[RECORDS FOR PROCESSING — start]

Lemma swa_loop_spec : ∀ i cs ts n,
  hits ts cs → length ts = max → positional ts → (i + n ≤ max)%nat → Z.of_nat n < need' →
  filled ts i (i + n) → (0 < n → edge_ok (i + n))%nat → no_run_after i (i + n) →
  ∃ cs' n' found ts' e,
    swa_loop p gs hs drop block_size alignment need i cs (Z.of_nat n) = Ret (cs', n', found) ∧
    hits ts' cs' ∧ positional ts' ∧ (e ≤ max)%nat ∧ (0 < e → edge_ok e)%nat ∧ run_ok e ∧ no_run_after 0 e ∧
    if found : bool
    then length ts' = e ∧ need' ≤ Z.of_nat e ∧ filled ts' (e - Z.to_nat need')%nat e
    else length ts' = max ∧ n' = Z.of_nat e ∧ Z.of_nat e < need' ∧ filled ts' 0 e.
Proof using Hi Hgs Hne Hcov Ha.
  induction i as [|i IH]; intros cs ts n Hh Hl Hpos Hmax Hn Hf He Hno; simpl.
  { exists cs, (Z.of_nat n), false, ts, n. split; [done|]. split; [done|]. split; [done|].
    split; [lia|]. split; [done|]. split; [intros j Hj _; apply Hf; lia|].
    split; [exact Hno|]. split; [done|]. split; [done|]. split; [done|exact Hf]. }
  destruct (Hcov i) as [h Eh]; [lia|]. rewrite Eh.
  destruct (lookup_at i h Eh) as (r & -> & Hr). destruct r as [bs|].
  2:{ (* a miss *)
    apply (IH cs ts 0%nat); try done; [lia|lia| | |].
    - intros j Hj. lia.
    - lia.
    - intros e' He' Hok. destruct (decide (S i + n < e')%nat).
      + destruct (Hno e' ltac:(lia) Hok) as (j & ? & ? & ?). exists j. split; [lia|done].
      + exists i. split; [lia|]. split; [lia|done]. }
  destruct Hr as [Hb Hc].
  assert (Hedge : (if drop then Z.of_nat i else Z.of_nat i + 1) * block_size mod alignment = 0 ↔ edge_ok (S i)).
  { unfold edge_ok. rewrite Nat2Z.inj_succ. unfold Z.succ. destruct drop; [|done].
    by replace (Z.of_nat i + 1 - 1) with (Z.of_nat i) by lia. }
  match goal with |- context [if ?b then swa_loop _ _ _ _ _ _ _ _ _ _ else _] => destruct b eqn:Eskip end.
  { (* an unaligned edge *)
    apply andb_true_iff in Eskip as [[E1 _]%andb_true_iff E2].
    apply Z.eqb_eq in E1. assert (n = 0%nat) as -> by lia.
    apply negb_true_iff, Z.eqb_neq in E2.
    apply (IH cs ts 0%nat); try done; [lia| | |].
    - intros j Hj. lia.
    - lia.
    - intros e' He' Hok. destruct (decide (e' = S i)) as [->|].
      + by apply Hedge in Hok.
      + destruct (Hno e' ltac:(lia) Hok) as (j & ? & ? & ?). exists j. split; [lia|done]. }
  assert (Hok : edge_ok (S i + n)).
  { destruct n as [|n]; [|by apply He; lia]. rewrite Nat.add_0_r. apply Hedge.
    change (Z.of_nat 0 =? 0) with true in Eskip. cbn [andb] in Eskip.
    apply andb_false_iff in Eskip as [Eq|Eq]; apply negb_false_iff, Z.eqb_eq in Eq; [|done].
    rewrite Eq. apply Z.mod_mul. lia. }
  set (ts1 := <[i := Some h]> ts). set (cs1 := zip_with _ cs bs).
  assert (Hh1 : hits ts1 cs1) by by apply hits_insert.
  assert (Hl1 : length ts1 = max) by (unfold ts1; by rewrite length_insert).
  assert (Hp1 : positional ts1) by by apply positional_insert.
  assert (Hf1 : filled ts1 i (S i + n)) by (apply filled_insert; auto; lia).
  replace (Z.of_nat n + 1) with (Z.of_nat (S n)) by lia.
  assert (Hno1 : no_run_after i (S i + n)).
  { intros e' He' Hok'. destruct (Hno e' He' Hok') as (j & ? & ? & ?). exists j. split; [lia|done]. }
  replace (S i + n)%nat with (i + S n)%nat in * by lia.
  destruct (Z.leb_spec need (Z.of_nat (S n))) as [Hle|Hlt].
  - (* the run is long enough *)
    assert (HS : Z.of_nat (S n) = need') by lia.
    exists (take (i + S n) <$> cs1), (Z.of_nat (S n)), true, (take (i + S n) ts1), (i + S n)%nat.
    split; [by replace (Z.to_nat (Z.of_nat i + Z.of_nat (S n))) with (i + S n)%nat by lia|].
    split; [by apply hits_take|].
    split; [intros j t Hj; apply lookup_take_Some in Hj as [Hj _]; by apply Hp1|].
    split; [lia|]. split; [done|]. split; [|split].
    + intros j Hj Hj'. apply Hf1. lia.
    + intros e' He' Hok'. destruct (Hno1 e' He' Hok') as (j & ? & ? & ?). exists j. split; [lia|done].
    + split; [rewrite length_take; lia|]. split; [lia|]. intros j Hj. destruct (Hf1 j) as [? Hts]; [lia|].
      split; [done|]. rewrite lookup_take_lt by lia. done.
  - apply (IH cs1 ts1 (S n)); try done; lia.
Qed.
End swa.

Lemma aligned_prefix_self n k :
  aligned_prefix block_size alignment n k → Z.of_nat n * block_size mod alignment = 0 → k = n.
Proof. intros (H1 & _ & H3) Hn. specialize (H3 n (le_n n) Hn). lia. Qed.

Lemma positional_take n ts : positional ts → positional (take n ts).
Proof. intros Hp j t Hj. apply lookup_take_Some in Hj as [Hj _]. by apply Hp. Qed.

Lemma filled_take ts i e n : filled ts i e → filled (take n ts) i (Nat.min n e).
Proof.
  intros Hf j Hj. destruct (Hf j) as [? E]; [lia|]. split; [done|].
  by rewrite lookup_take_lt by lia.
Qed.

(** What a sliding-window lookup promises: [k] blocks, aligned, whose last
    [window] ones are cached; after an EAGLE drop the next one is cached too;
    without the drop no longer aligned prefix has a cached window. *)
Definition swa_hit_spec (drop : bool) (window : Z) (max : nat) (ts : list (option BlockHash)) : Prop :=
  let k := length ts in
  (k ≤ max)%nat ∧ Z.of_nat k * block_size mod alignment = 0 ∧ positional ts ∧
  filled ts (k - Z.to_nat window)%nat k ∧
  if drop then (0 < k)%nat → (k < max)%nat ∧ cached_at k
  else ∀ k', (k < k' ≤ max)%nat → Z.of_nat k' * block_size mod alignment = 0 →
    ∃ j, (j < k')%nat ∧ Z.of_nat k' - Z.max 1 window ≤ Z.of_nat j ∧ ¬ cached_at j.

Lemma zero_aligned : Z.of_nat 0 * block_size mod alignment = 0.
Proof. by rewrite Z.mul_0_l, Z.mod_0_l by lia. Qed.

(** The pops that follow a run, with and without EAGLE. *)
Lemma swa_finish_found drop window max ts cs e :
  hits ts cs → positional ts → length ts = e → (e ≤ max)%nat → edge_ok drop e → 0 ≤ window →
  Z.max 1 (window + if drop then 1 else 0) ≤ Z.of_nat e →
  filled ts (e - Z.to_nat (Z.max 1 (window + if drop then 1 else 0)))%nat e →
  no_run_after drop (window + if drop then 1 else 0) max 0 e →
  ∃ cs' ts',
    (if drop then
       match head_list cs with
       | Raise e => Raise e
       | Ret [] => Ret cs
       | Ret _ => obind (align_down block_size alignment) (pop_each cs)
       end
     else Ret cs) = Ret cs' ∧ hits ts' cs' ∧ swa_hit_spec drop window max ts'.
Proof using Hne Ha.
  intros Hh Hp Hl He Hedge Hw Hne' Hf Hno. destruct drop.
  - destruct (hits_head ts cs Hh) as (c & -> & Hc). destruct c as [|b c]; [simpl in Hc; lia|].
    destruct (hits_pop ts cs Hh) as (cs1 & -> & Hh1); [destruct ts; [simpl in *; lia|done]|]. simpl.
    destruct (align_down_spec block_size alignment _ _ Hh1 Ha) as (cs2 & k & -> & Hk & Hh2).
    rewrite take_take in Hh2. rewrite length_take, Hl, Nat.min_l in Hk by lia.
    assert (k = (e - 1)%nat) as -> by (apply aligned_prefix_self; [done|];
      unfold edge_ok in Hedge; by replace (Z.of_nat (e - 1)) with (Z.of_nat e - 1) by lia).
    rewrite Nat.min_l in Hh2 by lia. eexists _, _. split; [done|]. split; [exact Hh2|].
    unfold swa_hit_spec. rewrite length_take, Nat.min_l by lia.
    split; [lia|]. split; [apply Hk|]. split; [by apply positional_take|]. split.
    + intros j Hj. apply (filled_take _ _ _ (e - 1)) in Hf. apply Hf. lia.
    + intros Hpos. split; [lia|]. apply Hf. lia.
  - exists cs, ts. split; [done|]. split; [done|]. unfold swa_hit_spec. rewrite Hl.
    split; [done|]. split; [exact Hedge|]. split; [done|]. rewrite Z.add_0_r in *. split.
    + intros j Hj. apply Hf. lia.
    + intros k' Hk' Hal. destruct (Hno k' Hk' Hal) as (j & ? & ? & ?). exists j. split; [lia|done].
Qed.

Lemma swa_finish_prefix drop window max ts cs e :
  hits ts cs → positional ts → length ts = max → (e ≤ max)%nat → (0 < e → edge_ok drop e)%nat →
  0 ≤ window → filled ts 0 e → no_run_after drop (window + if drop then 1 else 0) max 0 e →
  ∃ cs' ts',
    obind (λ cs,
      if drop then
       match head_list cs with
       | Raise e => Raise e
       | Ret [] => Ret cs
       | Ret _ => obind (align_down block_size alignment) (pop_each cs)
       end
     else Ret cs) (align_down block_size alignment (take e <$> cs)) = Ret cs' ∧
    hits ts' cs' ∧ swa_hit_spec drop window max ts'.
Proof using Hne Ha.
  intros Hh Hp Hl He Hedge Hw Hf Hno.
  destruct (align_down_spec block_size alignment _ _ (hits_take e _ _ Hh) Ha)
    as (cs1 & k & -> & Hk & Hh1). simpl.
  rewrite length_take, Nat.min_l in Hk by lia. rewrite take_take, Nat.min_l in Hh1 by apply Hk.
  assert (Hke : (k ≤ e)%nat) by apply Hk. destruct drop.
  - destruct (hits_head _ _ Hh1) as (c & -> & Hc). rewrite length_take, Nat.min_l in Hc by lia.
    destruct c as [|b c]; simpl in Hc.
    { exists cs1, []. split; [done|]. subst k. split; [done|]. unfold swa_hit_spec. simpl length.
      split; [lia|]. split; [apply zero_aligned|]. split; [intros j t Hj; by rewrite lookup_nil in Hj|].
      split; [intros j Hj; lia|lia]. }
    destruct (hits_pop _ _ Hh1) as (cs2 & -> & Hh2).
    { intros E%(f_equal length). rewrite length_take in E. simpl in E. lia. }
    simpl. destruct (align_down_spec block_size alignment _ _ Hh2 Ha) as (cs3 & k2 & -> & Hk2 & Hh3).
    rewrite !length_take in *. rewrite !take_take in Hh3.
    assert (Hle : (k2 < k)%nat) by (destruct Hk2; lia).
    match type of Hh3 with hits (take ?x _) _ => replace x with k2 in Hh3 by (destruct Hk2; lia) end.
    eexists _, _. split; [done|]. split; [exact Hh3|]. unfold swa_hit_spec.
    rewrite length_take, Nat.min_l by lia.
    split; [lia|]. split; [apply Hk2|]. split; [by apply positional_take|]. split.
    + intros j Hj. apply (filled_take _ _ _ k2) in Hf. apply Hf. lia.
    + intros _. split; [lia|]. apply Hf. lia.
  - assert (k = e) as ->.
    { apply aligned_prefix_self; [done|]. destruct e; [apply zero_aligned|apply Hedge; lia]. }
    eexists _, _. split; [done|]. split; [exact Hh1|]. unfold swa_hit_spec.
    rewrite length_take, Nat.min_l by lia. split; [done|]. split; [apply Hk|].
    split; [by apply positional_take|]. split.
    + intros j Hj. apply (filled_take _ _ _ e) in Hf. apply Hf. lia.
    + rewrite Z.add_0_r in Hno. intros k' Hk' Hal.
      destruct (Hno k' Hk' Hal) as (j & ? & ? & ?). exists j. split; [lia|done].
Qed.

[RECORDS FOR PROCESSING — finish]

= WHAT TO DO =
The required output is the stretch of entries above from the line containing "split; [by apply hits_take|]." through the line containing "Z.max 1 (window + if drop then 1 else 0) ≤", reproduced exactly.

= RESPONSE AREA =
    split; [by apply hits_take|].
    split; [intros j t Hj; apply lookup_take_Some in Hj as [Hj _]; by apply Hp1|].
    split; [lia|]. split; [done|]. split; [|split].
    + intros j Hj Hj'. apply Hf1. lia.
    + intros e' He' Hok'. destruct (Hno1 e' He' Hok') as (j & ? & ? & ?). exists j. split; [lia|done].
    + split; [rewrite length_take; lia|]. split; [lia|]. intros j Hj. destruct (Hf1 j) as [? Hts]; [lia|].
      split; [done|]. rewrite lookup_take_lt by lia. done.
  - apply (IH cs1 ts1 (S n)); try done; lia.
Qed.
End swa.

Lemma aligned_prefix_self n k :
  aligned_prefix block_size alignment n k → Z.of_nat n * block_size mod alignment = 0 → k = n.
Proof. intros (H1 & _ & H3) Hn. specialize (H3 n (le_n n) Hn). lia. Qed.

Lemma positional_take n ts : positional ts → positional (take n ts).
Proof. intros Hp j t Hj. apply lookup_take_Some in Hj as [Hj _]. by apply Hp. Qed.

Lemma filled_take ts i e n : filled ts i e → filled (take n ts) i (Nat.min n e).
Proof.
  intros Hf j Hj. destruct (Hf j) as [? E]; [lia|]. split; [done|].
  by rewrite lookup_take_lt by lia.
Qed.

(** What a sliding-window lookup promises: [k] blocks, aligned, whose last
    [window] ones are cached; after an EAGLE drop the next one is cached too;
    without the drop no longer aligned prefix has a cached window. *)
Definition swa_hit_spec (drop : bool) (window : Z) (max : nat) (ts : list (option BlockHash)) : Prop :=
  let k := length ts in
  (k ≤ max)%nat ∧ Z.of_nat k * block_size mod alignment = 0 ∧ positional ts ∧
  filled ts (k - Z.to_nat window)%nat k ∧
  if drop then (0 < k)%nat → (k < max)%nat ∧ cached_at k
  else ∀ k', (k < k' ≤ max)%nat → Z.of_nat k' * block_size mod alignment = 0 →
    ∃ j, (j < k')%nat ∧ Z.of_nat k' - Z.max 1 window ≤ Z.of_nat j ∧ ¬ cached_at j.

Lemma zero_aligned : Z.of_nat 0 * block_size mod alignment = 0.
Proof. by rewrite Z.mul_0_l, Z.mod_0_l by lia. Qed.

(** The pops that follow a run, with and without EAGLE. *)
Lemma swa_finish_found drop window max ts cs e :
  hits ts cs → positional ts → length ts = e → (e ≤ max)%nat → edge_ok drop e → 0 ≤ window →
  Z.max 1 (window + if drop then 1 else 0) ≤ Z.of_nat e →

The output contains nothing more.